All “intubators” (whether medical or paramedical) have a responsibility to not harm their patients.  Whilst proceduralists like performing procedures, there is a patient at the end of every procedure.  It is highly unlikely that the endotracheal tube reacts with the mucosa of the trachea in such a way that outcomes are worse – there must be other reasons.  In my mind, all of which readily come to mind can be overcome quite readily.

Bottom line

  • Intubation must not impair effective and continuous (or minimally interrupted) chest compressions
  • Attempts at intubation must be brief, consider delaying until after ROSC
  • Do not hyperventilate – use a ventilator if available (if unavailable lobby the bureaucracy)
  • Optimise first pass success – optimise positioning, use external laryngeal manipulation, use suction and use a bougie
  • Waveform capnography should be used routinely (if unavailable lobby the bureaucracy)
  • If any difficulty – move on (don’t let your ego get the better of you – display clinical leadership by implementing plan B which facilitates oxygenation / ventilation

2 thoughts on “Is plastic in the trachea during cardiac arrest harmful?

  1. Marty Nichols

    Hello Jason,

    What a great post. I concur with everything you have said. Clinical decision making skills and judgement appear to be the key to the future of paramedic ETI.

    I particularly enjoyed your statement ‘it is highly unlikely that the endotracheal tube reacts with the mucosa of the trachea in such a way that outcomes are worse – there must be other reasons’.

    For better or worse it will be the clinical decision making skills and abilities of ICP’s that determine whether or not pre-hospital cardiac arrest ETI receives its ‘final nail in the coffin’ or not. A technician is able to intubate, but a clinician knows when it will be beneficial.


  2. Francsois

    Hi Dr Bendall

    Great article, I agree with everything you said. I too suspect that it is not intubation, but hyperventilation, interruption to chest compressions and CPR, and delays to defibrillation that are the likely culprits.

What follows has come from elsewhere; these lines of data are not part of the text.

(** A reference that an observation supplied. *)
Definition reference_ok (p : jsstr * jsstr) : Prop :=
  referenceKey p.1 = true /\ 0 < js_length p.2 <= 256 /\ controlCharacter p.2 = false.
Definition supplied_by (s : Observation) (p : jsstr * jsstr) : Prop :=
  exists o entries, o ∈ observations s /\ o_references o = Ok (JObject entries) /\ (p.1, JStr p.2) ∈ entries.
Lemma copyReferences_spec value supplied :
  copyReferences value = Some supplied ->
  supplied <> [] /\ exists entries, value = JObject entries /\
  Forall (fun p => reference_ok p /\ (p.1, JStr p.2) ∈ entries) supplied.
Proof.
  unfold copyReferences. destruct value as [| | | | | |entries| |]; try done.
  destruct (zlength entries =? 0) eqn:E0; [done|]. destruct (zlength entries >? MAX_REFERENCES); [done|]. cbn [orb].
  intros H%mapM_Some. split.
  - intros ->. by apply Forall2_nil_inv_r in H as ->.
  - exists entries. split; [done|]. apply Forall_forall. intros p Hp.
    apply list_elem_of_lookup in Hp as [i Hi]. destruct (Forall2_lookup_r _ _ _ _ _ H Hi) as ([k v] & Hv & He).
    apply list_elem_of_lookup_2 in Hv. unfold reference_entry in He. cbn in He. destruct v as [| | | |text| | | |]; try done.
    destruct (_ || _) eqn:Et; [done|]. injection He as <-. reflect_bools. split; [|done].
    unfold reference_ok. cbn. rewrite Z.gtb_ltb in *. reflect_bools. split_and!; try done.
    unfold js_length in *. zlen.
Qed.
Definition references_ok (s : Observation) : Prop :=
  match references s with
  | Some refs => 0 < zlength refs <= MAX_REFERENCES /\ NoDup refs.*1 /\ Forall (fun p => reference_ok p /\ supplied_by s p) refs
  | None => True
  end.
Lemma supplied_more s s' p : (forall o, o ∈ observations s -> o ∈ observations s') -> supplied_by s p -> supplied_by s' p.
Proof. intros Hs (o & entries & Ho & H). exists o, entries. auto. Qed.
Lemma observe_ok without_credentials observer start s o :
  references_ok s -> references_ok (observe without_credentials observer start s o).
Proof.
  intros H. unfold observe. destruct (snapshot_of _ start) as [snapshot|]; [|done].
  destruct (observer o snapshot) as [[observation|]|]; [|done..]. unfold references_ok. cbn [references].
  set (s' := {| observations := _; finished := _; references := _ |}).
  assert (forall refs, references s = Some refs -> 0 < zlength refs <= MAX_REFERENCES /\ NoDup refs.*1 /\
            Forall (fun p => reference_ok p /\ supplied_by s' p) refs) as Hold.
  { intros refs E. unfold references_ok in H. rewrite E in H. destruct H as (? & ? & Hf). split; [done|]. split; [done|].
    eapply Forall_impl; [exact Hf|]. intros p [? Hp]. split; [done|]. eapply supplied_more; [|exact Hp]. cbn. set_solver. }
  assert (match references s with Some refs => 0 < zlength refs <= MAX_REFERENCES /\ NoDup refs.*1 /\
            Forall (fun p => reference_ok p /\ supplied_by s' p) refs | None => True end) as Hsame
    by (destruct (references s); [by apply Hold|done]).
  destruct (o_references observation) as [value|] eqn:Ev; [|done].
  destruct (copyReferences value) as [supplied|] eqn:Ec; [|done].
  apply copyReferences_spec in Ec as (Hne & entries & -> & Hsup).
  destruct (zlength (merge _ supplied) <=? MAX_REFERENCES) eqn:El; [|done]. apply Z.leb_le in El.
  assert (NoDup (default [] (references s)).*1) as Hnd.
  { destruct (references s) as [refs|]; [by apply (Hold refs)|constructor]. }
  destruct (merge_spec (references s) supplied Hne Hnd) as (Hm & Hmne & Hin).
  split_and!; [|done|done|].
  - destruct (merge (references s) supplied); [done|]. zlen.
  - apply Forall_forall. intros p Hp. destruct (Hin p Hp) as [Hp'|Hp'].
    + rewrite Forall_forall in Hsup. destruct (Hsup p Hp'). split; [done|]. exists observation, entries. cbn.
      split_and!; [set_solver|done..].
    + destruct (references s) as [refs|]; [|by apply not_elem_of_nil in Hp'].
      destruct (Hold refs eq_refl) as (_ & _ & Hf). rewrite Forall_forall in Hf. by apply Hf.
Qed.

(** C24: the references of an exchange are at most sixteen, with distinct keys, each a valid
    key and text that one of its observations supplied, whatever the observers do. *)
Theorem observation_references without_credentials observer start observers refs :
  let s := newObservation without_credentials observer start observers in
  references s = Some refs ->
  0 < zlength refs <= 16 /\ NoDup refs.*1 /\ forall p, p ∈ refs -> reference_ok p /\ supplied_by s p.
Proof.
  intros s Hs. assert (references_ok s) as H.
  { unfold s, newObservation. generalize (distinct_observers [] observers).
    assert (references_ok {| observations := []; finished := false; references := None |}) as H0 by done.
    revert H0. generalize {| observations := []; finished := false; references := None |}. intros s0 H0 l. revert s0 H0.
    induction l as [|o l IH]; intros s0 H0; [done|]. by apply IH, observe_ok. }
  unfold references_ok in H. rewrite Hs in H. destruct H as (? & ? & Hf). rewrite Forall_forall in Hf. done.
Qed.

(** ** Operations run once, outcomes are reported once *)

Lemma once_twice next st : once next (once next st) = once next st.
Proof. destruct st as [[p|] b]; [done|]. cbn. by destruct (next b). Qed.
Lemma once_iter next calls b : once next (Nat.iter calls (once next) (None, b)) = once next (None, b).
Proof. induction calls as [|calls IH]; [done|]. cbn [Nat.iter nat_rect]. by rewrite once_twice. Qed.
Lemma invoke_once os begun : invoke os begun = (begun, S begun).
Proof.
  revert begun. induction os as [|o os IH]; intros begun; [done|]. cbn.
  assert (once (invoke os) (match o_run o with
                            | Some calls => Nat.iter calls (once (invoke os)) (None, begun)
                            | None => (None, begun)
                            end) = (Some begun, S begun)) as ->; [|done].
  destruct (o_run o); rewrite ?once_iter; cbn; by rewrite IH.
Qed.

(** The notes that reach the observers: those up to the first outcome. *)
Fixpoint until_finish (notes : list note) : list note :=
  match notes with
  | [] => []
  | Finish outcome :: _ => [Finish outcome]
  | n :: notes => n :: until_finish notes
  end.
Lemma finished_quiet notes s : finished s = true -> observations s = [] -> (observation_run s notes).2 = [].
Proof.
  revert s. induction notes as [|n notes IH]; intros s Hf Ho; [done|]. cbn.
  assert (observation_step s n = (s, [])) as ->.
  { destruct n; cbn; unfold notify, finish; rewrite ?Ho, ?Hf; done. }
  specialize (IH s Hf Ho). by destruct (observation_run s notes).
Qed.

(** Whatever the hooks do, an operation begins exactly once and its promise is the one
    returned; and every observation gets the notes in their order, with at most one
    outcome and nothing after it. *)
Theorem observation_once s begun notes :
  finished s = false ->
  run s begun = (begun, S begun) /\
  (observation_run s notes).2 = concat (map (fun n => map (fun o => (o_id o, n)) (observations s)) (until_finish notes)).
Proof.
  intros Hf. split; [apply invoke_once|]. revert s Hf. induction notes as [|n notes IH]; intros s Hf; [done|].
  destruct n; cbn; try (specialize (IH s Hf); destruct (observation_run s notes); cbn in *; by rewrite IH).
  unfold finish. rewrite Hf. set (s' := {| observations := []; finished := true; references := references s |}).
  pose proof (finished_quiet notes s' eq_refl eq_refl) as Hq. destruct (observation_run s' notes) as [s2 log]. cbn in *. by rewrite Hq.
Qed.

(** An observer is shown a copy of the request whose proxy URL has no credentials; a
    request whose proxy URL cannot be read is shown to nobody. *)
Theorem observers_see_no_credentials without_credentials start snapshot :
  snapshot_of without_credentials start = Ok snapshot ->
  let egress v := get (get v "connection") "egress" in
  (forall k, k <> "connection" -> get snapshot k = get start k) /\
  (is_str (get (egress start) "mode") "proxy" = false -> snapshot = start) /\
  (is_str (get (egress start) "mode") "proxy" = true ->
   exists url, without_credentials (get (egress start) "url") = Some url /\ get (egress snapshot) "url" = JStr url).
Proof.
  unfold snapshot_of. destruct (is_nullish (get start "connection")) eqn:Ec.
  { intros [= <-]. split_and!; [done..|]. cbv zeta. destruct (get start "connection"); done. }
  destruct (is_nullish (get (get start "connection") "egress")) eqn:Ee; [done|].
  destruct (is_str _ "proxy"); [|by intros [= <-]].
  destruct (without_credentials _) as [url|]; [|done]. intros [= <-].
  assert (forall v k w, get (spread_set v k w) k = w) as Hset.
  { intros v k w. destruct v; cbn; rewrite ?assoc_set_eq, ?js_eqb_refl; done. }
  split_and!; [|done|].
  - intros k Hk. destruct start; try done. cbn [get spread_set]. by rewrite assoc_set_ne.
  - intros _. exists url. split; [done|]. by rewrite !Hset.
Qed.

(** Two observers of one request. *)
Definition demo_observation (i : nat) (refs : list (jsstr * jsval)) : ExchangeObservation :=
  {| o_id := i; o_references := Ok (JObject refs); o_run := Some i |}.
Definition demo_observer (o : nat) (_ : jsval) : result exn (option ExchangeObservation) :=
  match o with
  | 0%nat => Ok (Some (demo_observation 0 [("trace", JStr "a"); ("span", JStr "b")]))
  | 1%nat => Ok (Some (demo_observation 1 [("span", JStr "c")]))
  | _ => Throw ETypeError
  end.
Definition demo_observed : Observation :=
  newObservation (fun _ => Some "http://p.test/") demo_observer (JObject []) [Some 0%nat; None; Some 2%nat; Some 1%nat; Some 0%nat].
Lemma observation_references_witness :
  references demo_observed = Some [("trace", "a"); ("span", "c")] /\ 0 < zlength [("trace", "a"); ("span", "c")] <= 16.
Proof.
  assert (references demo_observed = Some [("trace", "a"); ("span", "c")]) as H by (vm_compute; reflexivity).
  exact (conj H (proj1 (observation_references _ _ _ _ _ H))).
Defined.
Lemma observation_once_witness :
  run demo_observed 5 = (5%nat, 6%nat) /\
  (observation_run demo_observed [RequestChunk [1]; Finish JNull; Finish JUndefined; ResponseChunk [2]]).2 =
    [(0%nat, RequestChunk [1]); (1%nat, RequestChunk [1]); (0%nat, Finish JNull); (1%nat, Finish JNull)].
Proof.
  exact (observation_once demo_observed 5 [RequestChunk [1]; Finish JNull; Finish JUndefined; ResponseChunk [2]] eq_refl).
Defined.
Definition demo_start : jsval := JObject
  [("connection", JObject [("egress", JObject [("mode", JStr "proxy"); ("url", JStr "http://u:p@p.test/")])])].
Lemma observers_see_no_credentials_witness :
  exists snapshot url, snapshot_of (fun _ => Some "http://p.test/") demo_start = Ok snapshot /\
    get (get (get snapshot "connection") "egress") "url" = JStr url /\ url = "http://p.test/".
Proof.
  eexists. edestruct (proj2 (proj2 (observers_see_no_credentials (fun _ => Some "http://p.test/") demo_start _ eq_refl)))
    as (url & Hu & Hg); [vm_compute; reflexivity|].
  exists url. split; [reflexivity|]. split; [exact Hg|]. by injection Hu.
Defined.
(* ===== verification/Fetch.v ===== *)
(** * Fetch (packages/typescript/src/fetch.ts)

    The translation of a fetch call into an exchange, and the closeable fetch handle with
    its lazily opened session.  Requests and responses are host objects; what the source
    reads of them are the records below.  The admission of a handle is the modelled class
    Admission, its operations those of Lifetime. *)

From S2P Require Import Prelude Js Errors.

Local Open Scope js_scope.

(** ** One fetch *)

Record FetchRequest := {
  f_url : jsstr;
  f_method : jsstr;
  f_body : option bool;             (* has a body; whether it is locked when the call has failed *)
}.
Record FetchExchange := {
  e_status : Z;
  e_headers : list (jsstr * jsstr);
  e_references : option ExchangeReferences;
}.
(** What the host and the client answer during one call. *)
Record fetch_answers := {
  requested : option FetchRequest;                  (* [new Request], or it throws *)
  executed : FetchRequest -> result exn FetchExchange;
  chunks : list (list Z);                           (* of a response that must have no body *)
  chunks_end : option exn;                          (* the read that fails, if one does *)
  completion : result Ja3ProxyTransportError unit;
  responded : option exn;                           (* [new Response] throws *)
}.
Record FetchResponse := {
  r_status : Z; r_headers : list (jsstr * jsstr); r_url : jsstr; has_body : bool; r_references : option ExchangeReferences }.
Inductive fetch_effect := ClosesExchange | CancelsRequestBody.

Definition null_body_statuses : list Z := [204; 205; 304].
Definition no_body (request : FetchRequest) (exchange : FetchExchange) : bool :=
  js_eqb (f_method request) "HEAD" || existsb (Z.eqb (e_status exchange)) null_body_statuses.
(** The loop that reads a body that must be empty. *)
Fixpoint drain (l : list (list Z)) (final : option exn) : result exn unit :=
  match l with
  | [] => match final with Some e => Throw e | None => Ok tt end
  | chunk :: l => if zlength chunk =? 0 then drain l final else Throw (ETransport (localError PROTOCOL_ERROR None))
  end.
(** The [try] block once the exchange is there. *)
Definition respond (request : FetchRequest) (exchange : FetchExchange) (w : fetch_answers) : result exn FetchResponse :=
  let noBody := no_body request exchange in
  let? _ := (if noBody then
               let? _ := drain (chunks w) (chunks_end w) in
               match completion w with Ok _ => Ok tt | Throw e => Throw (ETransport e) end
             else Ok tt) in
  match responded w with
  | Some e => Throw e
  | None => Ok {| r_status := e_status exchange; r_headers := e_headers exchange; r_url := f_url request;
                  has_body := negb noBody; r_references := e_references exchange |}
  end.
Definition fetchResponse (w : fetch_answers) : result Ja3ProxyTransportError FetchResponse * list fetch_effect :=
  match requested w with
  | None => (Throw (localError INVALID_REQUEST (Some invalid_input)), [])
  | Some request =>
      match executed w request with
      | Throw e =>
          (Throw (safeError e localDiagnostics false),
           match f_body request with Some false => [CancelsRequestBody] | _ => [] end)
      | Ok exchange =>
          match respond request exchange w with
          | Ok response => (Ok response, [])
          | Throw e => (Throw (withReferences (safeError e localDiagnostics false) (e_references exchange)), [ClosesExchange])
          end
      end
  end.

(** ** The fetch handle *)

Inductive promise := Opening | Opened (session : nat) | OpenFailed (e : exn).
Inductive stage :=
| Queued          (* await admission.acquire *)
| WaitsSession    (* await operation.deadline.race(session) *)
| WaitsHead       (* await stream *)
| HasHead.        (* until the completion of the exchange *)
Inductive closing_phase :=
| Stopping        (* await deadline.race(stopped) *)
| AwaitsSession   (* await deadline.race(session) *)
| ClosingSession (session : nat)
| Closed.
Record Scope := {
  closed : bool;                        (* the lifetime *)
  session : option promise;
  requests : list (nat * stage);
  phase : option closing_phase;
  (* what the proofs observe *)
  creations : nat;
  closed_sessions : list nat;
  streamed : list (nat * nat);          (* a request and the session it was sent in *)
}.
Definition newScope : Scope := {|
  closed := false; session := None; requests := []; phase := None; creations := 0; closed_sessions := []; streamed := [] |}.
Definition with_requests (l : list (nat * stage)) (st : list (nat * nat)) (s : Scope) : Scope := {|
  closed := closed s; session := session s; requests := l; phase := phase s; creations := creations s;
  closed_sessions := closed_sessions s; streamed := st |}.
Definition with_session (p : option promise) (n : nat) (s : Scope) : Scope := {|
  closed := closed s; session := p; requests := requests s; phase := phase s; creations := n;
  closed_sessions := closed_sessions s; streamed := streamed s |}.
Definition with_phase (cl : bool) (p : option closing_phase) (cs : list nat) (s : Scope) : Scope := {|
  closed := cl; session := session s; requests := requests s; phase := p; creations := creations s;
  closed_sessions := cs; streamed := streamed s |}.

Definition stage_of (n : nat) (s : Scope) : option stage := snd <$> List.find (fun r => Nat.eqb n r.1) (requests s).
Definition ends (n : nat) (s : Scope) : Scope :=
  with_requests (List.filter (fun r => negb (Nat.eqb n r.1)) (requests s)) (streamed s) s.
Definition moves (n : nat) (st : stage) (s : Scope) : Scope :=
  with_requests (map (fun r => if Nat.eqb n r.1 then (n, st) else r) (requests s)) (streamed s) s.

Section scope.
Context (session_mode : bool).                   (* context: 'session' *)

Definition admitted (n : nat) (ok : bool) (s : Scope) : Scope :=
  match stage_of n s with
  | Some Queued =>
      if negb ok then ends n s
      else if session_mode then
        match session s with
        | None => if closed s then ends n s                      (* lifetime.begin throws *)
                  else moves n WaitsSession (with_session (Some Opening) (S (creations s)) s)
        | Some _ => moves n WaitsSession s
        end
      else moves n WaitsHead s
  | _ => s
  end.
Definition session_awaited (n : nat) (aborted : bool) (s : Scope) : Scope :=
  match stage_of n s with
  | Some WaitsSession =>
      if aborted then ends n s
      else match session s with
           | Some (Opened id) => with_requests (requests (moves n WaitsHead s)) ((n, id) :: streamed s) s
           | Some (OpenFailed _) => ends n s
           | _ => s
           end
  | _ => s
  end.
Definition head_awaited (n : nat) (ok : bool) (s : Scope) : Scope :=
  match stage_of n s with
  | Some WaitsHead => if ok then moves n HasHead s else ends n s
  | _ => s
  end.
Definition completes (n : nat) (s : Scope) : Scope :=
  match stage_of n s with Some HasHead => ends n s | _ => s end.
Definition session_settles (r : result exn nat) (s : Scope) : Scope :=
  match session s with
  | Some Opening => with_session (Some (match r with Ok id => Opened id | Throw e => OpenFailed e end)) (creations s) s
  | _ => s
  end.

(** All operations of the lifetime have ended, the opening of the session included. *)
Definition stopped (s : Scope) : bool :=
  bool_decide (requests s = []) && match session s with Some Opening => false | _ => true end.
Definition close_begins (s : Scope) : Scope :=
  match phase s with Some _ => s | None => with_phase true (Some Stopping) (closed_sessions s) s end.
(** An await of the closing function ends; [expired] says that its deadline has expired. *)
Definition close_continues (expired : bool) (s : Scope) : Scope :=
  match phase s with
  | Some Stopping =>
      if stopped s then
        match session s with
        | Some _ => with_phase true (Some AwaitsSession) (closed_sessions s) s
        | None => with_phase true (Some Closed) (closed_sessions s) s
        end
      else if expired then with_phase true None (closed_sessions s) s else s
  | Some AwaitsSession =>
      if expired then with_phase true None (closed_sessions s) s
      else match session s with
           | Some (Opened id) => with_phase true (Some (ClosingSession id)) (closed_sessions s) s
           | Some (OpenFailed _) => with_phase true (Some Closed) (closed_sessions s) s
           | _ => s
           end
  | _ => s
  end.
(** The close of the session has ended, or the deadline has. *)
Definition close_settles (ok : bool) (s : Scope) : Scope :=
  match phase s with
  | Some (ClosingSession id) =>
      if ok then with_phase true (Some Closed) (id :: closed_sessions s) s
      else with_phase true None (closed_sessions s) s
  | _ => s
  end.

Inductive scope_event :=
| FetchBegins (n : nat)
| FetchAdmitted (n : nat) (ok : bool)
| FetchSession (n : nat) (aborted : bool)
| FetchHead (n : nat) (ok : bool)
| FetchCompletes (n : nat)
| SessionSettles (r : result exn nat)
| ScopeCloses
| CloseContinues (expired : bool)
| CloseSettles (ok : bool).
Definition scope_step (s : Scope) (ev : scope_event) : Scope :=
  match ev with
  | FetchBegins n =>
      if closed s || bool_decide (is_Some (stage_of n s)) then s else with_requests (requests s ++ [(n, Queued)]) (streamed s) s
  | FetchAdmitted n ok => admitted n ok s
  | FetchSession n aborted => session_awaited n aborted s
  | FetchHead n ok => head_awaited n ok s
  | FetchCompletes n => completes n s
  | SessionSettles r => session_settles r s
  | ScopeCloses => close_begins s
  | CloseContinues expired => close_continues expired s
  | CloseSettles ok => close_settles ok s
  end.
End scope.

(** ** The session of a handle *)

Section invariant.
Context (session_mode : bool).
Notation step := (scope_step session_mode).

Inductive scope_reachable : Scope -> Prop :=
| scope_new : scope_reachable newScope
| scope_steps s ev : scope_reachable s -> scope_reachable (step s ev).

Definition sent (st : stage) : bool := match st with WaitsHead | HasHead => true | _ => false end.
Record scope_ok (s : Scope) : Prop := {
  ok_creations : creations s = match session s with None => 0%nat | Some _ => 1%nat end;
  ok_closed : phase s <> None -> closed s = true;
  ok_stopped : match phase s with None | Some Stopping => True | _ => stopped s = true end;
  ok_phase : match phase s with
             | Some (ClosingSession id) => session s = Some (Opened id)
             | Some Closed => forall id, session s = Some (Opened id) -> id ∈ closed_sessions s
             | _ => True
             end;
  ok_streamed : forall n id, (n, id) ∈ streamed s -> session s = Some (Opened id);
  ok_sent : session_mode = true -> forall n st, (n, st) ∈ requests s -> sent st = true -> exists id, (n, id) ∈ streamed s;
}.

To be sure, a controlled trial comparing ETI to basic intervention is needed. I do not believe it would be ethical to test ETI in a trial AS ETI HAS BEEN PRACTICED UP TO NOW, that is with likely CPR interruptions, hyperventilation etc., since it is quit obvious that interrupting CPR and hyperventilation is likely to be very harmful. How should we test ETI in a trial then? By testing whether intubating a patient after the return of spontaneous circulation (ROSC) increases survival, compared to not intubating at all. However, there is a problem with only tubing persons in a trial that experience ROSC. Enrolments for such a trial would be very low, as perhaps 25% of persons in cardiac arrest experience ROSC. This is bad news, as it makes such a trial less-than-likely, since a trial where everyone in cardiac arrest (not just ROSC) is already a mammoth undertaking. It has been suggested that to show a 1% difference in survival, we would need to enrol 10000 patients! How long would it take to enrol such a number if we only limit intubation to persons with ROSC? As I said earlier, I believe intubating persons with ROSC, and not interrupting compressions is the way to go. Other alternatives are delaying intubation as they have been doing in some staes in the USA, or trying to intubate with compression going on, which is quite difficult.